I'm not in favor of distributing the fraction to CN's as this can be a very high economic incentive to run a CN (which I don't see desired because of conflict of interest with users).
@neo-project/core Help, please. Is this needed for neo 3? It seemed very important at the moment but it looks it won't be added to neo 2, only neo 3. Can someone confirm? Thanks
@lock9 with the change to NEO3 @erikzhang was remembering that if the supply is not fixed in exactly 100,000,000 GAS it could be fractional.

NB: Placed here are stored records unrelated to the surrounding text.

(** Storing the page of a device in an entry that was free or held it. *)
Lemma put_ok : page_at s id lba -> sectors e' = spp s id -> (dirty e' = true -> write (devs s id) <> None) -> alone s i id lba ->
  (~ failed (world s') -> dirty e' = false -> forall x, in_page s id lba x -> data e' (x - lba * ss s id) = contents (world s) id x) ->
  bc_ok s'.
Proof using Hok Hi Hput.
  intros Hp Hs Hw Ha Hc. pose proof (pu_devs _ _ _ _ Hput) as Ed. split.
  - rewrite (pu_ready _ _ _ _ Hput). apply Hok.
  - intros j Hj Hd. destruct (decide (j = i)) as [->|Hn].
    + rewrite put_eq in *. rewrite Ed, (spp_devs s) by done. split_and!; auto. by apply (page_at_devs s).
    + rewrite put_ne in * by done. destruct (bo_page s Hok j Hj Hd) as (P & S & D). rewrite Ed, (spp_devs s) by done.
      split_and!; auto. by apply (page_at_devs s).
  - intros j k Hj Hk Hd E1 E2. destruct (decide (j = i)) as [->|Hnj], (decide (k = i)) as [->|Hnk]; [done|..].
    + rewrite put_eq, put_ne in * by done. exfalso. by apply (Ha k Hk Hnk).
    + rewrite put_eq, put_ne in * by done. exfalso. by apply (Ha j Hj Hnj).
    + rewrite !put_ne in * by done. by apply (bo_uniq s Hok).
  - intros j x Hf Hj Hd Hdirty Hx. destruct (decide (j = i)) as [->|Hn].
    + rewrite put_eq in *. rewrite (ss_devs s), (pu_world _ _ _ _ Hput) by done. apply Hc; auto. by apply (in_page_devs s s').
    + rewrite put_ne in * by done. rewrite (ss_devs s), (pu_world _ _ _ _ Hput) by done.
      apply (bo_clean s Hok); auto; [|by apply (in_page_devs s s')]. intros Hfs. apply Hf. by apply (pu_failed _ _ _ _ Hput).
Qed.

Lemma put_view_page x : bc_ok s' -> id <> 0 -> in_page s id lba x -> view s' id x = data e' (x - lba * ss s id).
Proof using Hi Hput.
  intros Hok' Hid Hx. pose proof (pu_devs _ _ _ _ Hput) as Ed. pose proof (view_hit s' i x Hok' Hi) as Hv. rewrite put_eq in Hv.
  rewrite Hv; auto; [by rewrite (ss_devs s)|]. by apply (in_page_devs s).
Qed.

Lemma put_view_rest id' x : bc_ok s' -> ~ failed (world s') -> id' <> 0 ->
  (dev (g_bcache s i) = 0 \/ dev (g_bcache s i) = id /\ page_lba (g_bcache s i) = lba) ->
  ~ (id' = id /\ in_page s id' lba x) -> view s' id' x = view s id' x.
Proof using Hok Hi Hput.
  intros Hok' Hf Hid Hold Hx. pose proof (pu_devs _ _ _ _ Hput) as Ed. destruct (view_cases s id' x) as [(j & Hj & Ej & Hxj)|Hm].
  - assert (j <> i) as Hn by (intros ->; destruct Hold as [?|[? ?]]; [congruence|]; apply Hx; split; congruence).
    pose proof (view_hit s j x Hok Hj) as V. pose proof (view_hit s' j x Hok' Hj) as V'. rewrite put_ne in V' by done. rewrite Ej in *.
    rewrite V, V' by (done || by apply (in_page_devs s)). by rewrite (ss_devs s).
  - rewrite (view_miss s id' x Hm). rewrite view_miss; [by apply (pu_world _ _ _ _ Hput)|]. intros j Hj Ej Hxj. apply (in_page_devs s s') in Hxj; [|done].
    destruct (decide (j = i)) as [->|Hn]; [rewrite put_eq in *; apply Hx; split; done|rewrite put_ne in * by done]. by apply (Hm j).
Qed.

(** Freeing an entry that agrees with the device. *)
Lemma drop_ok : dev e' = 0 -> (dev (g_bcache s i) = 0 \/ dirty (g_bcache s i) = false) -> bc_ok s' /\ same_view s s'.
Proof using Hok Hi Hput.
  intros He Hold. pose proof (pu_devs _ _ _ _ Hput) as Ed.
  assert (forall j, dev (g_bcache s' j) <> 0 -> j <> i) as Hne by (intros j Hd ->; rewrite put_eq in Hd; done).
  assert (bc_ok s') as Hok'.
  { split.
    - rewrite (pu_ready _ _ _ _ Hput). apply Hok.
    - intros j Hj Hd. pose proof (Hne j Hd). rewrite put_ne in * by done. destruct (bo_page s Hok j Hj Hd) as (P & S & D).
      rewrite Ed, (spp_devs s) by done. split_and!; auto. by apply (page_at_devs s).
    - intros j k Hj Hk Hd E1 E2. pose proof (Hne j Hd). pose proof (Hne k ltac:(congruence)). rewrite !put_ne in * by done. by apply (bo_uniq s Hok).
    - intros j x Hf Hj Hd Hdirty Hx. pose proof (Hne j Hd). rewrite put_ne in * by done. rewrite (ss_devs s), (pu_world _ _ _ _ Hput) by done.
      apply (bo_clean s Hok); auto; [|by apply (in_page_devs s s')]. intros Hfs. apply Hf. by apply (pu_failed _ _ _ _ Hput). }
  split; [done|]. split; [done|apply Hput|]. intros Hf id' x Hid. destruct (view_cases s id' x) as [(j & Hj & Ej & Hxj)|Hm].
  - destruct (decide (j = i)) as [->|Hn].
    + rewrite <- Ej in *. rewrite (view_hit s i x Hok Hi) by done. destruct Hold as [?|Hcl]; [done|].
      rewrite (bo_clean s Hok i x) by (try done; intros Hfs; apply Hf; by apply (pu_failed _ _ _ _ Hput)).
      rewrite view_miss; [by apply (pu_world _ _ _ _ Hput)|]. intros k Hk Ek Hxk. pose proof (Hne k ltac:(congruence)) as Hn.
      rewrite put_ne in * by done. apply Hn. symmetry. apply (bo_uniq s Hok i k); auto.
      destruct (bo_page s Hok i Hi Hid) as [Pi _]. destruct (bo_page s Hok k Hk ltac:(congruence)) as [Pk _]. rewrite Ek in Pk.
      apply (page_unique s (dev (g_bcache s i)) _ _ x); auto. by apply (in_page_devs s s').
    + pose proof (view_hit s j x Hok Hj) as V. pose proof (view_hit s' j x Hok' Hj) as V'. rewrite put_ne in V' by done. rewrite Ej in *.
      rewrite V, V' by (done || by apply (in_page_devs s)). by rewrite (ss_devs s).
  - rewrite (view_miss s id' x Hm). rewrite view_miss; [by apply (pu_world _ _ _ _ Hput)|]. intros j Hj Ej Hxj. apply (in_page_devs s s') in Hxj; [|done].
    pose proof (Hne j ltac:(congruence)). rewrite put_ne in * by done. by apply (Hm j).
Qed.

End put.


(** Changing the time of last use only. *)
Lemma touch_ok s s' i t : bc_ok s -> 0 <= i < BCACHE_MAX_PAGES -> dev (g_bcache s i) <> 0 ->
  puts s s' i ((g_bcache s i) <| last_use := t |>) -> bc_ok s' /\ same_view s s'.
Proof using Type.
  intros Hok Hi Hd Hput. set (e' := (g_bcache s i) <| last_use := t |>) in *. destruct (bo_page s Hok i Hi Hd) as (P & S & D).
  assert (dev e' = dev (g_bcache s i) /\ page_lba e' = page_lba (g_bcache s i) /\ data e' = data (g_bcache s i) /\
    sectors e' = sectors (g_bcache s i) /\ dirty e' = dirty (g_bcache s i)) as (E1 & E2 & E3 & E4 & E5) by done. clearbody e'.
  assert (bc_ok s') as Hok'.
  { apply (put_ok s s' i e'); rewrite ?E1, ?E2, ?E3, ?E4, ?E5; auto.
    - intros j Hj Hn [Ej Ep]. apply Hn. symmetry. by apply (bo_uniq s Hok).
    - intros Hf Hcl x Hx. apply (bo_clean s Hok); auto. intros Hfs. apply Hf. by apply (pu_failed _ _ _ _ Hput). }
  split; [done|]. split; [apply Hput|apply Hput|]. intros Hf id x Hid.
  destruct (view_cases s id x) as [(j & Hj & Ej & Hxj)|Hm].
  - destruct (decide (j = i)) as [->|Hn].
    + subst id. rewrite (view_hit s i x Hok Hi Hd Hxj). rewrite <- E1, <- E2, <- E3. apply (put_view_page s s' i e'); congruence.
    + apply (put_view_rest s s' i e'); auto. rewrite E1, E2. intros [-> Hx]. apply Hn.
      apply (bo_uniq s Hok j i); auto; [congruence|]. destruct (bo_page s Hok j Hj ltac:(congruence)) as [Pj _]. rewrite Ej in Pj.
      by apply (page_unique s (dev (g_bcache s i)) _ _ x).
  - apply (put_view_rest s s' i e'); auto. rewrite E1, E2. intros [-> Hx]. by apply (Hm i).
Qed.

Lemma find_ok s d lba : bc_ok s -> d <> 0 ->
  match bcache_find d lba s with
  | (Some i, s') => bc_ok s' /\ same_view s s' /\ 0 <= i < BCACHE_MAX_PAGES /\ dev (g_bcache s' i) = d /\ page_lba (g_bcache s' i) = lba
  | (None, s') => s' = s /\ forall i, alone s i d lba
  end.
Proof using Type.
  intros Hok Hd. unfold bcache_find. destruct (find_index _ _ _) as [i|] eqn:E.
  - apply find_index_Some in E as (Hi & Hp & _). apply andb_true_iff in Hp as [Ed El]. apply Z.eqb_eq in Ed, El.
    change (0 + Z.of_nat (Z.to_nat BCACHE_MAX_PAGES)) with BCACHE_MAX_PAGES in Hi. unfold tick. set (t := u64 _). set (s' := upd_entry i _ _).
    assert (puts s s' i ((g_bcache s i) <| last_use := t |>)) as Hput by (split; done).
    destruct (touch_ok s s' i t Hok Hi ltac:(congruence) Hput). rewrite (put_eq s s' i _ Hput). auto.
  - split; [done|]. intros i j Hj _ [Ej Ep]. pose proof (proj1 (find_index_None _ _ _) E j Hj) as Hp. cbn beta in Hp.
    rewrite Ej, Ep, !Z.eqb_refl in Hp. done.
Qed.

(** Writing a dirty page back. *)
Lemma write_back_ok s i : bc_ok s -> 0 <= i < BCACHE_MAX_PAGES -> dev (g_bcache s i) <> 0 -> dirty (g_bcache s i) = true ->
  let s' := write_back i s in
  bc_ok s' /\ same_view s s' /\ g_bcache s' = (g_bcache s).[i <- (g_bcache s i) <| dirty := false |>].
Proof using Type.
  intros Hok Hi Hd Hdirty. cbv zeta. destruct (bo_page s Hok i Hi Hd) as (P & S & D). specialize (D Hdirty). unfold write_back.
  destruct (write (devs s (dev (g_bcache s i)))) as [f|] eqn:Ew; [|done].
  destruct (f (page_lba (g_bcache s i)) (sectors (g_bcache s i)) (data (g_bcache s i)) (world s)) as [rc w'] eqn:Ef.
  destruct (do_write _ _ (proj1 (proj2 P)) _ _ _ _ _ _ _ Ew Ef) as [Hmono Hw]. cbn [snd]. rewrite S in Hw.
  set (s' := upd_entry i _ _). assert (g_bcache s' = (g_bcache s).[i <- (g_bcache s i) <| dirty := false |>]) as Eg by done.
  assert (devs s' = devs s /\ world s' = w' /\ ready s' = ready s) as (Ed & Eworld & Er) by done. clearbody s'.
  set (id := dev (g_bcache s i)) in *. set (lba := page_lba (g_bcache s i)) in *.
  assert (forall j, dev (g_bcache s' j) = dev (g_bcache s j) /\ page_lba (g_bcache s' j) = page_lba (g_bcache s j) /\
    data (g_bcache s' j) = data (g_bcache s j) /\ sectors (g_bcache s' j) = sectors (g_bcache s j) /\
    (j <> i -> dirty (g_bcache s' j) = dirty (g_bcache s j))) as Hsame.
  { intros j. rewrite Eg. destruct (upd_cases (g_bcache s) i ((g_bcache s i) <| dirty := false |>) j) as [[-> ->]|[? ->]]; done. }
  assert (dirty (g_bcache s' i) = false) as Hcl by (rewrite Eg, upd_eq; done).
  assert (forall id' x, ~ failed w' -> ~ (id' = id /\ in_page s id lba x) -> contents w' id' x = contents (world s) id' x) as Hrest.
  { intros id' x Hf Hx. rewrite Hw by done. fold (ss s id). unfold in_page in Hx. destruct (Z.eqb_spec id' id); [|done].
    destruct (Z.leb_spec (lba * ss s id) x), (Z.ltb_spec x ((lba + spp s id) * ss s id)); cbn [andb]; try done. tauto. }
  assert (forall x, ~ failed w' -> in_page s id lba x -> contents w' id x = data (g_bcache s i) (x - lba * ss s id)) as Hpage.
  { intros x Hf Hx. rewrite Hw by done. fold (ss s id). unfold in_page in Hx. rewrite Z.eqb_refl.
    destruct (Z.leb_spec (lba * ss s id) x), (Z.ltb_spec x ((lba + spp s id) * ss s id)); cbn [andb]; [done|lia..]. }
  assert (bc_ok s') as Hok'.
  { split.
    - rewrite Er. apply Hok.
    - intros j Hj. destruct (Hsame j) as (-> & -> & _ & -> & Hdj). intros Hdv. rewrite Ed, (spp_devs s) by done. destruct (bo_page s Hok j Hj Hdv) as (Pj & Sj & Dj).
      split_and!; [by apply (page_at_devs s)|done|]. destruct (decide (j = i)) as [->|Hn]; [congruence|]. by rewrite Hdj.
    - intros j k Hj Hk. destruct (Hsame j) as (-> & -> & _), (Hsame k) as (-> & -> & _). by apply (bo_uniq s Hok).
    - intros j x Hf Hj. destruct (Hsame j) as (-> & -> & -> & _ & Hdj). rewrite Eworld in *. intros Hdv Hdj' Hx. rewrite (ss_devs s) by done. apply (in_page_devs s s') in Hx; [|done].
      destruct (decide (j = i)) as [->|Hn]; [symmetry; by apply Hpage|]. rewrite Hdj in Hdj' by done. rewrite Hrest; [apply (bo_clean s Hok); auto|done|].
      intros [Ej Hx2]. apply Hn. apply (bo_uniq s Hok j i); auto. destruct (bo_page s Hok j Hj Hdv) as [Pj _]. rewrite Ej in *. by apply (page_unique s id _ _ x). }
  split_and!; [done| |done]. split; [done|by rewrite Eworld|]. rewrite Eworld. intros Hf id' x Hid. destruct (view_cases s id' x) as [(j & Hj & Ej & Hxj)|Hm].
  - pose proof (view_hit s j x Hok Hj) as V. pose proof (view_hit s' j x Hok' Hj) as V'. destruct (Hsame j) as (E1 & E2 & E3 & _). rewrite E1, E2, E3, Ej in *.
    rewrite V, V' by (done || by apply (in_page_devs s)). by rewrite (ss_devs s).
  - rewrite (view_miss s id' x Hm), (view_miss s' id' x), Eworld; [apply Hrest; auto; intros [-> Hx]; by apply (Hm i)|].
    intros j Hj. destruct (Hsame j) as (-> & -> & _). intros Ej Hxj. apply (in_page_devs s s') in Hxj; [|done]. by apply (Hm j).
Qed.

I don't know exactly that he meant by that without the use of a pool, since each NEO would be below 1E-8, I am probably missing something in the math but @igormcoelho appears to have understood.
@erikzhang I think this can be closed with the new inflation syste on NEO3.
Idea:
System fees would be aggregated by block and divided in two portions, integer and remainder (simple mod operation), remainders would be re-added as sys fees to the next block, so if the aggregate sys fees in a block are X.Y GAS than X is distributed to NEO holders as it is today (1e-8 each) and Y is moved to next block sys fee to be mod again, making it a recursive distribution of the integer part and never blocking more than 0.999* GAS.
Justification:
This will allow the use of better fee structure for GAS costs (storage and computation) without making huge changes in current economic model for NEO.
What it improves upon the current design:
Current proposal is to make NEO divisible, something that in practice means increasing the supply of the basic unit and will have huge impacts on the network. The current supply has already shown to be good for distribution of governance power. It preserves all advantages of existing system.
Additional to that making NEO divisible will make voting systems complex, this proposal keep the voting unit.
What are the possible drawbacks and how to mitigate:
Computational cost can be minimized if the X.Y separation is done when blocks are forged, so when claims are made it is no different than current system.
_[EDIT] This proposal was edited to not redistribute the remainder as net_fee but push it as sysfee on next block, effectively not distributing funds to consensus nodes
This proposal could be readily applied to NEO2 and solve current pain points in the community. The intent is to carry it over to NEO3 avoiding the need to make the governance token divisible, keeping more in line with original intent of the dual-token model.